◆ Dataset excerpts
(** * swarm_service: the service model, its differ, translator and driver

    A shallow embedding of [cloud/docker/swarm_service.py] (Python 2):
    the [DockerService] value object, [compare_services],
    [generate_docker_py_service_description], [get_service] and the
    decision tree of [main], followed by the properties of the
    reconciliation engine.

    Conventions.
    - A Python [int]/[long] is a [Z]; [/] on two of them is floor division.
    - A Python [float] is an IEEE 754 binary64 value, here a [spec_float]
      of the Standard Library with precision 53 and maximal exponent 1024;
      [*], [/] and the comparisons are the correctly rounded ones.
    - A [dict] used as a mapping is a [gmap]; a [dict] with a fixed set of
      keys is a record; a key that may be missing is an [option] field.
    - A call that may raise returns a [Result]. *)

From Stdlib Require Import ZArith String List Bool Lia.
From Stdlib Require Import Floats.SpecFloat.
From stdpp Require Import base decidable option list strings gmap.

Open Scope string_scope.
Open Scope list_scope.
Open Scope Z_scope.

(** ** Python floats *)

Module PyFloat.

Definition float : Type := spec_float.

Definition prec : Z := 53.
Definition emax : Z := 1024.

Definition nan : float := S754_nan.

(** [float(z)] for an integer [z]: the nearest binary64, ties to even. *)
Definition of_Z (z : Z) : float := binary_normalize prec emax z 0 false.

Definition mul (x y : float) : float := SFmul prec emax x y.
Definition div (x y : float) : float := SFdiv prec emax x y.

(** [x == y] and [x != y] on floats: a NaN differs from everything,
    itself included; the two zeros are equal. *)
Definition eqb (x y : float) : bool := SFeqb x y.
Definition neb (x y : float) : bool := negb (SFeqb x y).

Definition is_nan (x : float) : bool :=
  match x with S754_nan => true | _ => false end.

(** The decimal literal [n/d] for small integers [n] and [d]: both are
    binary64 values, so the rounded quotient is the nearest binary64 to
    the decimal, which is what the Python parser produces. *)
Definition decimal (n d : Z) : float := div (of_Z n) (of_Z d).

(** Magnitude of a finite float with mantissa [m] and exponent [e],
    truncated to an integer. *)
Definition trunc_mag (m : positive) (e : Z) : Z :=
  match e with
  | Zneg p => Z.shiftr (Zpos m) (Zpos p)
  | _ => Z.shiftl (Zpos m) e
  end.

(** Magnitude rounded to the nearest integer, halves away from zero. *)
Definition round_mag (m : positive) (e : Z) : Z :=
  match e with
  | Zneg p =>
      let q := Z.shiftr (Zpos m) (Zpos p) in
      let r := Zpos m - Z.shiftl q (Zpos p) in
      if Z.shiftl 1 (Zpos p) <=? 2 * r then q + 1 else q
  | _ => Z.shiftl (Zpos m) e
  end.

(** The integer value of [round(x)] for a finite [x]. *)
Definition round (x : float) : option Z :=
  match x with
  | S754_zero _ => Some 0
  | S754_finite s m e => Some (cond_Zopp s (round_mag m e))
  | _ => None
  end.

End PyFloat.

(** ** Exceptions *)

Inductive exn : Type :=
| Exception (msg : string)
| ValueError (msg : string)
| OverflowError (msg : string)
| IndexError (msg : string)
| APIError (msg : string).

Definition str_exn (e : exn) : string :=
  match e with
  | Exception m | ValueError m | OverflowError m | IndexError m | APIError m => m
  end.

Inductive Result (A : Type) : Type :=
| Ok (a : A)
| Raise (e : exn).

Arguments Ok {A} a.
Arguments Raise {A} e.

Definition bind {A B : Type} (r : Result A) (k : A -> Result B) : Result B :=
  match r with
  | Ok a => k a
  | Raise e => Raise e
  end.

Notation "x <- r ;; k" := (bind r (fun x => k))
  (at level 100, r at next level, right associativity).

(** [int(x)] on a float: truncation toward zero; NaN and the infinities
    raise. *)
Definition int_of_float (x : PyFloat.float) : Result Z :=
  match x with
  | S754_zero _ => Ok 0
  | S754_finite s m e => Ok (cond_Zopp s (PyFloat.trunc_mag m e))
  | S754_infinity _ =>
      Raise (OverflowError "cannot convert float infinity to integer")
  | S754_nan => Raise (ValueError "cannot convert float NaN to integer")
  end.

(** [float(z)] on an integer: raises when [z] is beyond the binary64
    range. *)
Definition float_of_int (z : Z) : Result PyFloat.float :=
  match PyFloat.of_Z z with
  | S754_infinity _ => Raise (OverflowError "long int too large to convert to float")
  | x => Ok x
  end.

(** [x != y] for values compared structurally (strings, integers, lists,
    dicts of those). *)
Definition ne {A : Type} `{EqDecision A} (x y : A) : bool :=
  negb (bool_decide (x = y)).

(** ** The service model *)

(** An item of [mounts] and an item of [publish], each taken with its three
    keys present: a dict that lacks one of them makes the translation raise
    [KeyError] and lies outside this model. *)
Record Mount : Type := {
  source : string;
  target : string;
  type : string
}.

Record Port : Type := {
  protocol : string;
  published_port : Z;
  target_port : Z
}.

#[global] Instance Mount_eq_dec : EqDecision Mount.
Proof. solve_decision. Defined.

#[global] Instance Port_eq_dec : EqDecision Port.
Proof. solve_decision. Defined.

(** [DockerServiceManager.DockerService]. The identity fields start as
    [False] and the restart-policy fields as [None]; both are [None]
    here. *)
Record DockerService : Type := {
  constraints : list string;
  image : string;
  args : list string;
  endpoint_mode : string;
  env : list string;
  labels : gmap string string;
  container_labels : gmap string string;
  limit_cpu : PyFloat.float;
  limit_memory : Z;
  reserve_cpu : PyFloat.float;
  reserve_memory : Z;
  mode : string;
  mounts : list Mount;
  networks : list string;
  publish : list Port;
  replicas : Z;
  service_id : option string;
  service_version : option Z;
  restart_policy : option string;
  restart_policy_attempts : option Z;
  restart_policy_delay : option Z;
  restart_policy_window : option Z
}.

(** [DockerService.__init__]. *)
Definition DockerService_init : DockerService := {|
  constraints := [];
  image := "";
  args := [];
  endpoint_mode := "vip";
  env := [];
  labels := ∅;
  container_labels := ∅;
  limit_cpu := PyFloat.of_Z 0;
  limit_memory := 0;
  reserve_cpu := PyFloat.of_Z 0;
  reserve_memory := 0;
  mode := "replicated";
  mounts := [];
  networks := [];
  publish := [];
  replicas := 1;
  service_id := None;
  service_version := None;
  restart_policy := None;
  restart_policy_attempts := None;
  restart_policy_delay := None;
  restart_policy_window := None
|}.

(** ** The differ *)

(** The result of [compare_services]: [(len(changes) > 0, changes,
    need_recreate)]. *)
Record Diff : Type := {
  changed : bool;
  changes : list string;
  need_recreate : bool
}.

(** [if c: changes.append(field)]. *)
Definition append_if (c : bool) (field : string) (changes : list string)
  : list string :=
  if c then changes ++ [field] else changes.

(** [DockerServiceManager.compare_services]. *)
Definition compare_services (s1 s2 : DockerService) : Diff :=
  let changes := [] in
  let need_recreate := false in
  let changes := append_if (ne (endpoint_mode s1) (endpoint_mode s2)) "endpoint_mode" changes in
  let changes := append_if (ne (env s1) (env s2)) "env" changes in
  let changes := append_if (ne (mode s1) (mode s2)) "mode" changes in
  let changes := append_if (ne (mounts s1) (mounts s2)) "mounts" changes in
  let changes := append_if (ne (networks s1) (networks s2)) "networks" changes in
  let need_recreate :=
    if ne (networks s1) (networks s2) then true else need_recreate in
  let changes := append_if (ne (replicas s1) (replicas s2)) "replicas" changes in
  let changes := append_if (ne (args s1) (args s2)) "args" changes in
  let changes := append_if (ne (constraints s1) (constraints s2)) "constraints" changes in
  let changes := append_if (ne (labels s1) (labels s2)) "labels" changes in
  let changes := append_if (PyFloat.neb (limit_cpu s1) (limit_cpu s2)) "limit_cpu" changes in
  let changes := append_if (ne (limit_memory s1) (limit_memory s2)) "limit_memory" changes in
  let changes := append_if (PyFloat.neb (reserve_cpu s1) (reserve_cpu s2)) "reserve_cpu" changes in
  let changes := append_if (ne (reserve_memory s1) (reserve_memory s2)) "reserve_memory" changes in
  let changes := append_if (ne (container_labels s1) (container_labels s2)) "container_labels" changes in
  let changes := append_if (ne (publish s1) (publish s2)) "publish" changes in
  {| changed := (0 <? length changes)%nat;
     changes := changes;
     need_recreate := need_recreate |}.

(** ** Wire structures handed to the docker client *)

Module Wire.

◆ Action item
Nothing but the lines from the one with "let changes := append_if (PyFloat.neb (reserve_cpu" through the end of the data above should be repeated, each exactly as it stands.

◆ Response below
  let changes := append_if (PyFloat.neb (reserve_cpu s1) (reserve_cpu s2)) "reserve_cpu" changes in
  let changes := append_if (ne (reserve_memory s1) (reserve_memory s2)) "reserve_memory" changes in
  let changes := append_if (ne (container_labels s1) (container_labels s2)) "container_labels" changes in
  let changes := append_if (ne (publish s1) (publish s2)) "publish" changes in
  {| changed := (0 <? length changes)%nat;
     changes := changes;
     need_recreate := need_recreate |}.

(** ** Wire structures handed to the docker client *)

Module Wire.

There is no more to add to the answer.